The sanctions that were lifted on Thursday had been imposed on former Iranian officials and companies that the State Department said in a statement had been “previously involved in the purchase, acquisition, sale, transport or marketing of Iranian petrochemical products.”

The State and Treasury Departments did explain the exact justification for removing those restrictions. Mr. Price was not able to offer more details except that the action had been taken in response to a “petition for delisting.”

The new sanctions were imposed on a group of individuals and entities led by an Iranian identified as Sa’id Ahmad Muhammad al-Jamal. The State Department said they were involved in a “network of front companies and intermediaries” that sell oil and other commodities in the Middle East and elsewhere, funneling much of the proceeds to support the Houthis.
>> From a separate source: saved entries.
(** ** Counting *)

Lemma committed_loop_Ret idx (l : list (raftServer (any:=any))) : ∀ count cmd,
  Forall (λ rs, applyErr rs = "") l →
  (∀ rs rs' v v', rs ∈ l → rs' ∈ l → logs rs !! idx = Some v → logs rs' !! idx = Some v' → v = v') →
  0 <= count → (count > 0 → ∃ c, cmd = Some c ∧ ∀ rs v, rs ∈ l → logs rs !! idx = Some v → v = c) →
  ∃ cmd', committed_loop idx l count cmd =
      Ret (count + Z.of_nat (length (filter (λ rs, is_Some (logs rs !! idx)) l)), cmd') ∧
    (∀ rs v, rs ∈ l → logs rs !! idx = Some v → cmd' = Some v) ∧ (count > 0 → cmd' = cmd).
Proof.
  induction l as [|rs l IH]; intros count cmd Hne Hag Hc Hcmd; simpl.
  - exists cmd. split; [by rewrite Z.add_0_r|]. split; [by intros rs v H%not_elem_of_nil | done].
  - apply Forall_cons in Hne as [Hne1 Hne]. rewrite decide_False by (intros H; done). unfold entry.
    assert (Hag' : ∀ rs rs' v v', rs ∈ l → rs' ∈ l → logs rs !! idx = Some v → logs rs' !! idx = Some v' → v = v').
    { intros r r' v v' Hr Hr'. apply Hag; by apply list_elem_of_further. }
    destruct (logs rs !! idx) as [v|] eqn:Ev.
    + rewrite decide_False.
      2: { intros [Hgt Hn]. destruct (Hcmd Hgt) as (c & -> & Hall). apply Hn. f_equal. symmetry.
           apply (Hall rs v); [by left | done]. }
      destruct (IH (count + 1) (Some v)) as (cmd' & -> & Hv & Hk); [done|done|lia| |].
      { intros _. exists v. split; [done|]. intros r v' Hr Hv'. symmetry.
        apply (Hag rs r); [by left | by right | done | done]. }
      exists cmd'. rewrite filter_cons_True by (rewrite Ev; by eexists). cbn [length]. split; [do 2 f_equal; lia|].
      rewrite Hk by lia. split.
      * intros r v' Hr Hv'. f_equal. apply (Hag rs r); [by left | done | done | done].
      * intros Hgt. destruct (Hcmd Hgt) as (c & -> & Hall). f_equal. apply (Hall rs v); [by left | done].
    + destruct (IH count cmd) as (cmd' & -> & Hv & Hk); [done|done|done| |].
      { intros Hgt. destruct (Hcmd Hgt) as (c & ? & Hall). exists c. split; [done|]. intros r v Hr. apply Hall. by right. }
      exists cmd'. rewrite filter_cons_False by (rewrite Ev; by intros [? ?]). split; [done|]. split; [|done].
      intros r v [->|Hr]%elem_of_cons Hv'; [congruence | by apply (Hv r)].
Qed.
End lemmas.

(** ** Completeness: servers that follow a common log *)

Section complete.
Context {any : Type} `{EqDecision any} (nil : any) (show : any → string).
Context (Encode : Z → list any → string) (Decode : string → option (Z * list any)).
Context (Hgob : ∀ idx l, Decode (Encode idx l) = Some (idx, l)).
Context (snapshot : bool) (k : nat) (L : list any).
Implicit Types (s : sys (any:=any)).

(** What the messages of a correct Raft library are, when [L] is the log of
    committed commands: the next command, in order, starting over after a
    restart from the persisted snapshot or from nothing; or, in the
    configuration with snapshots, some snapshot that some server made; or a
    message that is neither. *)
Definition follows s (l : sys_label (any:=any)) : Prop :=
  delivered l ∧
  match l with
  | Deliver i m _ =>
      is_Some (s_srvs s !! i) ∧
      if CommandValid m then
        SnapshotValid m = false ∧ ∃ a, s_applied s !! i = Some a ∧ CommandIndex m = a + 1 ∧
          L !! Z.to_nat a = Some (Command m)
      else if SnapshotValid m then
        snapshot = true ∧ ∃ sn, Snapshot m = Some sn ∧ (SnapshotIndex m, sn) ∈ s_snaps s
      else True
  | Start i sn _ => 0 <= i < Z.of_nat k ∧ match sn with Some sn => sn = "" ∨ ∃ idx, (idx, sn) ∈ s_snaps s | None => True end
  end.

(** The entries of a copy are those of [L], but for index 0. *)
Definition of_log (lg : gmap Z any) : Prop := ∀ j v, lg !! j = Some v → j = 0 ∨ (1 <= j ∧ L !! Z.to_nat (j - 1) = Some v).
Definition has_prefix (a : Z) (lg : gmap Z any) : Prop := ∀ j, 1 <= j <= a → is_Some (lg !! j).

Definition tester_ok (ts : RaftTest.Test (any:=any)) : Prop :=
  length (srvs ts) = k ∧ noerr ts ∧ Forall (λ rs, of_log (logs rs)) (srvs ts).

(** Server [i], which has applied the first [a] commands, and its copy. *)
Definition srv_ok (ts : RaftTest.Test (any:=any)) (i a : Z) (rs : server (any:=any)) : Prop :=
  0 <= i < Z.of_nat k ∧ me rs = i ∧ of_log (log rs) ∧ 0 <= a <= Z.of_nat (length L) ∧
  (snapshot = true → lastApplied rs = a ∧ has_prefix a (log rs)) ∧
  ∀ t, srvs ts !! Z.to_nat i = Some t → has_prefix a (logs t).

Definition snaps_ok (snaps : list (Z * string)) : Prop :=
  ∀ idx sn, (idx, sn) ∈ snaps → 0 <= idx <= Z.of_nat (length L) ∧ ∃ x0, sn = Encode idx (x0 :: take (Z.to_nat idx) L).

Definition follow_inv s : Prop :=
  tester_ok (s_test s) ∧ snaps_ok (s_snaps s) ∧
  ∀ i rs, s_srvs s !! i = Some rs → ∃ a, s_applied s !! i = Some a ∧ srv_ok (s_test s) i a rs.

Lemma tester_ok_update ts ts' (i : nat) t t' :
  tester_ok ts → srvs ts !! i = Some t → srvs ts' = <[i := t']> (srvs ts) → applyErr t' = applyErr t →
  of_log (logs t') → tester_ok ts'.
Proof.
  intros (Hlen & Hne & Hof) Ht Hts' He Ht'. unfold tester_ok, noerr in *. rewrite Hts', length_insert.
  split; [done|]. split; apply Forall_insert; try done. rewrite He. by eapply Forall_lookup_1 in Hne.
Qed.

Lemma srvs_update (m : gmap Z (server (any:=any))) (ap : gmap Z Z) ts ts' i rs' a t' :
  (∀ j rs, m !! j = Some rs → ∃ b, ap !! j = Some b ∧ srv_ok ts j b rs) →
  srvs ts' = <[Z.to_nat i := t']> (srvs ts) → srv_ok ts' i a rs' →
  ∀ j rs, <[i := rs']> m !! j = Some rs → ∃ b, <[i := a]> ap !! j = Some b ∧ srv_ok ts' j b rs.
Proof.
  intros Hm Hts' Hi j rs [[<- <-]|[Hne Hj]]%lookup_insert_Some.
  - exists a. by rewrite lookup_insert_eq.
  - destruct (Hm j rs Hj) as (b & Hb & Hok). exists b. rewrite lookup_insert_ne by done. split; [done|].
    destruct Hi as [Hi _]. destruct Hok as (Hj0 & H1 & H2 & H3 & H4 & H5).
    split; [done|]. split; [done|]. split; [done|]. split; [done|]. split; [done|].
    intros t Ht. apply H5. rewrite Hts', list_lookup_insert_ne in Ht by lia. done.
Qed.

Lemma of_log_insert a v lg : 0 <= a → L !! Z.to_nat a = Some v → of_log lg → of_log (<[a + 1 := v]> lg).
Proof.
  intros Ha Hv Hlg j w [[<- <-]|[_ Hj]]%lookup_insert_Some; [|by apply Hlg]. right. split; [lia|].
  by replace (a + 1 - 1) with a by lia.
Qed.

Lemma has_prefix_insert a v lg : has_prefix a lg → has_prefix (a + 1) (<[a + 1 := v]> lg).
Proof.
  intros Hlg j Hj. destruct (decide (j = a + 1)) as [->|]; [rewrite lookup_insert_eq; by eexists|].
  rewrite lookup_insert_ne by done. apply Hlg. lia.
Qed.

(** The entries of a snapshot of a server that follows the log. *)
Lemma snapshot_entries_log rs a :
  of_log (log rs) → has_prefix a (log rs) → 0 <= a <= Z.of_nat (length L) →
  snapshot_entries nil rs a = lookup_zero nil 0 (log rs) :: take (Z.to_nat a) L.
Proof.
  intros Hof Hpre Ha. unfold snapshot_entries. rewrite seqZ_cons by lia. cbn [map]. f_equal.
  apply list_eq. intros i. rewrite lookup_take.
  change (map ?f ?l) with (f <$> l). rewrite list_lookup_fmap.
  replace (Z.pred (a + 1)) with a by lia. case_decide as Hi.
  - rewrite lookup_seqZ_lt by lia. simpl. unfold lookup_zero.
    destruct (Hpre (Z.succ 0 + Z.of_nat i)) as [v Hv]; [lia|]. rewrite Hv. simpl.
    destruct (Hof _ _ Hv) as [?|[_ HL]]; [lia|]. rewrite <- HL. f_equal. lia.
  - by rewrite lookup_seqZ_ge by lia.
Qed.

Lemma snapshot_map x0 a :
  0 <= a <= Z.of_nat (length L) →
  of_log (map_seqZ 0 (x0 :: take (Z.to_nat a) L)) ∧ has_prefix a (map_seqZ 0 (x0 :: take (Z.to_nat a) L)).
Proof.
  intros Ha. split.
  - intros j v Hj. apply lookup_map_seqZ_Some in Hj as [Hj Hl]. destruct (decide (j = 0)) as [->|Hne]; [by left|].
    right. split; [lia|]. replace (Z.to_nat (j - 0)) with (S (Z.to_nat (j - 1))) in Hl by lia. simpl in Hl.
    by apply lookup_take_Some in Hl as [? _].
  - intros j Hj. assert (Hl : is_Some ((x0 :: take (Z.to_nat a) L) !! Z.to_nat (j - 0))).
    { apply lookup_lt_is_Some. simpl. rewrite length_take. lia. }
    destruct Hl as [v Hv]. exists v. apply lookup_map_seqZ_Some. split; [lia | done].
Qed.

Lemma CheckLogs_follows ts i a m rs :
  tester_ok ts → srv_ok ts i a rs → CommandIndex m = a + 1 → L !! Z.to_nat a = Some (Command m) →
  ∃ ts' t prevok, CheckLogs show i m ts = Ret (ts', ("", prevok)) ∧ (CommandIndex m > 1 → prevok = true) ∧
    srvs ts !! Z.to_nat i = Some t ∧ srvs ts' = <[Z.to_nat i := recorded m t]> (srvs ts) ∧
    tester_ok ts' ∧ has_prefix (a + 1) (logs (recorded m t)).
Proof.
  intros Hts (Hi & _ & _ & Ha & _ & Hpre) Hidx HL. pose proof Hts as (Hlen & Hne & Hof).
  destruct (lookup_lt_is_Some_2 (srvs ts) (Z.to_nat i)) as [t Ht]; [lia|].
  destruct (CheckLogs_total show i m ts t) as [[ts' [err prevok]] Hc]; [lia|done|].
  rewrite Hc. apply CheckLogs_Some in Hc as (t' & _ & Ht' & -> & -> & Hts'). simplify_eq.
  specialize (Hpre t Ht). pose proof (proj1 (Forall_lookup _ _) Hof _ _ Ht) as Hoft.
  exists ts', t, (bool_decide (is_Some (logs t !! (CommandIndex m - 1)))).
  assert (Hrec : logs (recorded m t) = <[a + 1 := Command m]> (logs t)) by (simpl; by rewrite Hidx).
  split; [|split; [|split; [done|split; [done|split]]]].
  - do 3 f_equal. apply check_loop_nil. apply Forall_forall. intros r Hr old Hold.
    pose proof (proj1 (Forall_forall _ _) Hof r Hr _ _ Hold) as [?|[_ HL']]; [lia|].
    rewrite Hidx in HL'. replace (a + 1 - 1) with a in HL' by lia. congruence.
  - intros Hgt. apply bool_decide_eq_true. apply Hpre. lia.
  - eapply tester_ok_update; [done|done|done|done|]. rewrite Hrec. by apply of_log_insert; [lia|..].
  - rewrite Hrec. by apply has_prefix_insert.
Qed.

Lemma IngestLog_follows ts i lg c :
  tester_ok ts → 0 <= i < Z.of_nat k → c = Delivered → of_log lg →
  ∃ ts' t, proxy_IngestLog c i lg ts = Ret ts' ∧ srvs ts' = <[Z.to_nat i := t]> (srvs ts) ∧ logs t = lg ∧ tester_ok ts'.
Proof.
  intros Hts Hi -> Hlg. pose proof Hts as (Hlen & Hne & Hof).
  destruct (lookup_lt_is_Some_2 (srvs ts) (Z.to_nat i)) as [t Ht]; [lia|].
  unfold proxy_IngestLog, call, IngestLogRPC, IngestLog. rewrite (on_srv_total i _ ts t) by (done || lia). simpl.
  do 2 eexists. split; [done|]. split; [done|]. split; [done|]. by eapply tester_ok_update.
Qed.

(** A server that has just loaded a snapshot. *)
Lemma loaded_ok ts i idx x0 t :
  0 <= i < Z.of_nat k → 0 <= idx <= Z.of_nat (length L) → srvs ts !! Z.to_nat i = Some t →
  logs t = map_seqZ 0 (x0 :: take (Z.to_nat idx) L) →
  srv_ok ts i idx (mkServer i idx (map_seqZ 0 (x0 :: take (Z.to_nat idx) L))).
Proof.
  intros Hi Hidx Ht Hlg. destruct (snapshot_map x0 idx Hidx) as [H1 H2].
  split; [done|]. split; [done|]. split; [done|]. split; [done|]. split; [by intros _|].
  intros t' Ht'. simplify_eq. by rewrite Hlg.
Qed.

Abbreviation next := (sys_next nil show Encode Decode snapshot).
Mr. Biden has sought to end the long-running conflict in Yemen. The State Department on Thursday reiterated its growing frustration with the Houthis, who have been at war with a Saudi-led Arab coalition.

“It is time for the Houthis to accept a cease-fire and for all parties to resume political talks,” the State Department statement said, adding that the United States would continue to apply pressure to the Houthis, including through targeted sanctions, to advance those goals.”